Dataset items
(* ===== verification/JsonCompact.v ===== *)
(** * encoding/json: compaction keeps the value

    [Json.compact] (the scanner of [appendCompact], which also escapes the HTML
    bytes and the line separators) against the parser of [JsonParse.v]: what the
    scanner accepts is a value, and the compacted text is the printed value with
    its strings escaped, which denotes the same value. *)

From S2P Require Import Prelude GoStrings Json JsonParse.

Local Open Scope Z_scope.

(** ** The escaped form of a string *)
Fixpoint esc (s : gostring) : gostring :=
  match s with
  | [] => []
  | b0 :: s0 =>
      let one := (if html_byte b0 then u00 b0 else [b0]) ++ esc s0 in
      match s0 with
      | b1 :: b2 :: s2 => if line_separator b0 b1 b2 then u202 b2 ++ esc s2 else one
      | _ => one
      end
  end.

Definition is_sep (b0 : ascii) (s0 : gostring) : bool :=
  match s0 with b1 :: b2 :: _ => line_separator b0 b1 b2 | _ => false end.

Lemma esc_cons b0 s0 : is_sep b0 s0 = false → esc (b0 :: s0) = (if html_byte b0 then u00 b0 else [b0]) ++ esc s0.
Proof. destruct s0 as [|b1 [|b2 s2]]; [done..|]. simpl. by intros ->. Qed.
Lemma esc_sep b0 b1 b2 s2 : line_separator b0 b1 b2 = true → esc (b0 :: b1 :: b2 :: s2) = u202 b2 ++ esc s2.
Proof. intros H. simpl. by rewrite H. Qed.

Lemma is_sep_head b0 s0 : byte_val b0 ≠ 226 → is_sep b0 s0 = false.
Proof.
  intros H. destruct s0 as [|b1 [|b2 s2]]; [done..|]. simpl. unfold line_separator, in_range.
  rewrite (bool_decide_eq_false_2 (226 ≤ byte_val b0 ≤ 226)) by lia. done.
Qed.

Lemma html_ascii c : html_byte c = true → 0 ≤ byte_val c < 128.
Proof. pattern c. apply byte_forall. by_decide. Qed.

(** A byte that passes through. *)
Lemma esc_plain c s : html_byte c = false → byte_val c ≠ 226 → esc (c :: s) = c :: esc s.
Proof. intros Hh Hc. rewrite esc_cons by by apply is_sep_head. by rewrite Hh. Qed.

Lemma cont_plain c : utf8_cont c = true → html_byte c = false ∧ byte_val c ≠ 226.
Proof. pattern c. apply byte_forall. by_decide. Qed.

Definition head_cont (s : gostring) : bool := match s with c :: _ => utf8_cont c | [] => false end.

(** Escaping neither makes nor hides a continuation byte. *)
Lemma esc_head_cont s : head_cont (esc s) = head_cont s.
Proof.
  destruct s as [|c s]; [done|]. destruct (is_sep c s) eqn:Es.
  { destruct s as [|b1 [|b2 s]]; [done..|]. simpl in Es. rewrite (esc_sep c b1 b2 s Es).
    unfold line_separator, in_range in Es. rewrite !andb_true_iff, !bool_decide_eq_true in Es.
    simpl. unfold utf8_cont, in_range. rewrite (bool_decide_eq_false_2 (128 ≤ byte_val c ≤ 191)) by lia. done. }
  rewrite esc_cons by done. destruct (html_byte c) eqn:Hh; [|done]. apply html_ascii in Hh. simpl.
  unfold utf8_cont, in_range. rewrite (bool_decide_eq_false_2 (128 ≤ byte_val c ≤ 191)) by lia. done.
Qed.

(** ** Runes: how many bytes follow a leading byte *)
Definition rune_tail (b0 : ascii) (s : gostring) : option nat :=
  match s with
  | b1 :: s1 =>
      if in_range 194 223 b0 && utf8_cont b1 then Some 1%nat
      else match s1 with
           | b2 :: s2 =>
               if utf8_second3 b0 b1 && utf8_cont b2 then Some 2%nat
               else match s2 with
                    | b3 :: _ => if utf8_second4 b0 b1 && utf8_cont b2 && utf8_cont b3 then Some 3%nat else None
                    | [] => None
                    end
           | [] => None
           end
  | [] => None
  end.

Lemma unquote_high b0 s0 :
  in_range 128 255 b0 = true →
  unquote (b0 :: s0) = match rune_tail b0 s0 with
                       | Some n => b0 :: take n s0 ++ unquote (drop n s0)
                       | None => rune_error ++ unquote s0
                       end.
Proof.
  intros H. destruct (high_plain b0 H) as [Hb H0]. cbn [unquote]. rewrite decide_False, H0 by done.
  destruct s0 as [|b1 s1]; [done|]. cbn [rune_tail]. destruct (_ && utf8_cont b1); [done|].
  destruct s1 as [|b2 s2]; [done|]. destruct (utf8_second3 _ _ && _); [done|]. destruct s2 as [|b3 s3]; [done|].
  by destruct (_ && utf8_cont b3).
Qed.

Lemma second3_cont b0 b1 : utf8_second3 b0 b1 = true → utf8_cont b1 = true.
Proof.
  unfold utf8_second3. rewrite !orb_true_iff, !andb_true_iff.
  intros [[[[_ H]|[_ H]]|[_ H]]|[_ H]]; revert H; by apply in_range_weaken.
Qed.
Lemma second4_cont b0 b1 : utf8_second4 b0 b1 = true → utf8_cont b1 = true.
Proof.
  unfold utf8_second4. rewrite !orb_true_iff, !andb_true_iff.
  intros [[[_ H]|[_ H]]|[_ H]]; revert H; by apply in_range_weaken.
Qed.

(** The tail of a rune is made of continuation bytes, and any text with the
    same leading continuation bytes has the same tail. *)
Definition conts (n : nat) (s : gostring) : Prop := Forall (λ c, utf8_cont c = true) (take n s) ∧ (n ≤ length s)%nat.

Lemma rune_tail_conts b0 s n : rune_tail b0 s = Some n → conts n s.
Proof.
  destruct s as [|b1 s1]; [done|]. simpl. destruct (_ && utf8_cont b1) eqn:E1.
  { intros [= <-]. apply andb_true_iff in E1 as [_ ?]. split; [by repeat constructor|simpl; lia]. }
  destruct s1 as [|b2 s2]; [done|]. destruct (utf8_second3 _ _ && _) eqn:E2.
  { intros [= <-]. apply andb_true_iff in E2 as [?%second3_cont ?]. split; [by repeat constructor|simpl; lia]. }
  destruct s2 as [|b3 s3]; [done|]. destruct (_ && utf8_cont b3) eqn:E3; [|done].
  intros [= <-]. rewrite !andb_true_iff in E3. destruct E3 as [[?%second4_cont ?] ?]. split; [by repeat constructor|simpl; lia].
Qed.

Lemma esc_conts n s : conts n s → take n (esc s) = take n s ∧ drop n (esc s) = esc (drop n s).
Proof.
  revert s. induction n as [|n IH]; intros s [Hs Hl]; [done|]. destruct s as [|c s]; [simpl in Hl; lia|].
  simpl in Hs. apply Forall_cons in Hs as [Hc Hs]. destruct (cont_plain c Hc) as [Hh Hv]. rewrite esc_plain by done.
  destruct (IH s) as [E1 E2]; [split; [done|simpl in Hl; lia]|]. simpl. by rewrite E1, E2.
Qed.

Lemma conts_esc n s : conts n (esc s) → conts n s.
Proof.
  revert s. induction n as [|n IH]; intros s [Hs Hl]; [split; [done|simpl; lia]|].
  pose proof (esc_head_cont s) as Hh. destruct (esc s) as [|c t] eqn:E; [simpl in Hl; lia|].
  simpl in Hs. apply Forall_cons in Hs as [Hc Hs]. simpl in Hh. rewrite Hc in Hh.
  destruct s as [|d s]; [done|]. simpl in Hh. destruct (cont_plain d (eq_sym Hh)) as [Hd Hv]. rewrite esc_plain in E by done.
  injection E as <- <-. destruct (IH s) as [H1 H2]; [split; [done|simpl in Hl; lia]|]. split; [|simpl; lia]. simpl. by constructor.
Qed.

Lemma rune_tail_take b0 s t n : rune_tail b0 s = Some n → take n t = take n s → rune_tail b0 t = Some n.
Proof.
  intros Hn. pose proof (rune_tail_conts b0 s n Hn) as [_ Hl]. revert Hn.
  destruct s as [|b1 s1]; [done|]. simpl. destruct (_ && utf8_cont b1) eqn:E1.
  { intros [= <-]. simpl. destruct t as [|c t]; [done|]. simpl. intros [= ->]. by rewrite E1. }
  destruct s1 as [|b2 s2]; [done|]. destruct (utf8_second3 _ _ && _) eqn:E2.
  { intros [= <-]. simpl. destruct t as [|c [|c' t]]; [done..|]. simpl. intros [= -> ->]. by rewrite E1, E2. }
  destruct s2 as [|b3 s3]; [done|]. destruct (_ && utf8_cont b3) eqn:E3; [|done].
  intros [= <-]. simpl. destruct t as [|c [|c' [|c'' t]]]; [done..|]. simpl. intros [= -> -> ->]. by rewrite E1, E2, E3.
Qed.
(** C35: in binary mode, whatever the service replies, [Unwrap] returns a
    fresh buffer of exactly 32 bytes or an error; existing buffers are
    untouched, and unless the connection breaks while the key is being read,
    every buffer a failed call had allocated is erased. *)
Theorem unwrap_key_hygiene c env m :
  mem_wf m → BinaryMode (hc_cfg c) = true →
  (∀ req resp, service req = Some resp → BodyReadFails resp = false) →
  ∃ r m', Unwrap c env m = Some (r, m') ∧ bufs m ⊆ bufs m'
    ∧ match r with
      | Ok p => bufs m !! p = None ∧ ∃ key, bufs m' !! p = Some key ∧ length key = 32%nat
      | Err _ => ∀ p b, bufs m' !! p = Some b → bufs m !! p = None → b = zeros (length b)
      end.
Proof.
  intros Hm Hbin Hread.
  assert (wp (Unwrap c env) (keep_post m) m) as Hwp.
  { unfold Unwrap, unwrapBinary, read_limited. rewrite Hbin.
    repeat (first [by apply keep_dek_spec | apply wp_ret; by apply keep_post_err
                  | apply wp_bind, alloc_spec | case_match]).
    exfalso. rewrite (Hread _ _ H2), andb_false_r in *. done. }
  destruct (wp_run _ _ _ Hwp) as (r & m' & E & _ & Hsub & Hr).
  exists r, m'. split; [done|]. split; [done|]. destruct r as [p|e]; [|done].
  destruct Hr as (Hn & key & -> & Hl). split; [done|]. exists key. by rewrite lookup_insert_eq.
Qed.
(** ** The JSON transport *)

(** The request as its receiver reads it. *)
Definition set_envelope_text (n : nat) (v : gostring) (e : WrappedKeyEnvelope) : WrappedKeyEnvelope :=
  let pick i old := if decide (i = n) then v else old in
  mkEnvelope (pick 0%nat (Algorithm e)) (pick 1%nat (EnvVersion e)) (SuiteID e) (pick 2%nat (EncapsulatedKey e))
    (pick 3%nat (EnvNonce e)) (pick 4%nat (WrappedKey e)).
Definition set_envelope_suite (z : Z) (e : WrappedKeyEnvelope) : WrappedKeyEnvelope :=
  mkEnvelope (Algorithm e) (EnvVersion e) z (EncapsulatedKey e) (EnvNonce e) (WrappedKey e).
Definition request_text (k : string) (n : nat) : field WrappedKeyEnvelope := mkField (str k) (store_string (set_envelope_text n)).
Definition request_fields : list (field WrappedKeyEnvelope) :=
  [request_text "algorithm" 0; request_text "version" 1; mkField (str "suite_id") (store_uint16 set_envelope_suite);
   request_text "encapsulated_key" 2; request_text "nonce" 3; request_text "wrapped_key" 4].

Record envelope_typed (e : WrappedKeyEnvelope) : Prop := {
  ev_texts : Forall (λ s, ValidString s = true) [Algorithm e; EnvVersion e; EncapsulatedKey e; EnvNonce e; WrappedKey e];
  ev_suite : 0 ≤ SuiteID e < 2 ^ 16;
}.

Lemma request_read_back env :
  envelope_typed env → Unmarshal request_fields (marshal_request env) (mkEnvelope [] [] 0 [] [] []) = (env, true).
Proof.
  intros [Ht Hs]. repeat apply Forall_cons in Ht as [? Ht]. unfold Unmarshal, marshal_request.
  rewrite parse_print by (apply object_ok; [by_decide|solve_members]). unfold request_json. cbn [store_struct].
  do 2 (erewrite (store_omit_text request_fields) by done).
  erewrite (store_omit_int request_fields); [|done|apply ParseUint_FormatInt; lia|lia|done].
  do 2 (erewrite (store_text request_fields) by done).
  rewrite <- (app_nil_r (text_member _ (WrappedKey env))). erewrite (store_text request_fields) by done. by destruct env.
Qed.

PROBLEM TO SOLVE
Will you return exactly the lines above from the one with "else match s1 with" down to the one with "unfold utf8_second3. rewrite", counting both as part of the range?

ANSWER TO THIS EXERCISE
      else match s1 with
           | b2 :: s2 =>
               if utf8_second3 b0 b1 && utf8_cont b2 then Some 2%nat
               else match s2 with
                    | b3 :: _ => if utf8_second4 b0 b1 && utf8_cont b2 && utf8_cont b3 then Some 3%nat else None
                    | [] => None
                    end
           | [] => None
           end
  | [] => None
  end.

Lemma unquote_high b0 s0 :
  in_range 128 255 b0 = true →
  unquote (b0 :: s0) = match rune_tail b0 s0 with
                       | Some n => b0 :: take n s0 ++ unquote (drop n s0)
                       | None => rune_error ++ unquote s0
                       end.
Proof.
  intros H. destruct (high_plain b0 H) as [Hb H0]. cbn [unquote]. rewrite decide_False, H0 by done.
  destruct s0 as [|b1 s1]; [done|]. cbn [rune_tail]. destruct (_ && utf8_cont b1); [done|].
  destruct s1 as [|b2 s2]; [done|]. destruct (utf8_second3 _ _ && _); [done|]. destruct s2 as [|b3 s3]; [done|].
  by destruct (_ && utf8_cont b3).
Qed.

Lemma second3_cont b0 b1 : utf8_second3 b0 b1 = true → utf8_cont b1 = true.
Proof.
  unfold utf8_second3. rewrite !orb_true_iff, !andb_true_iff.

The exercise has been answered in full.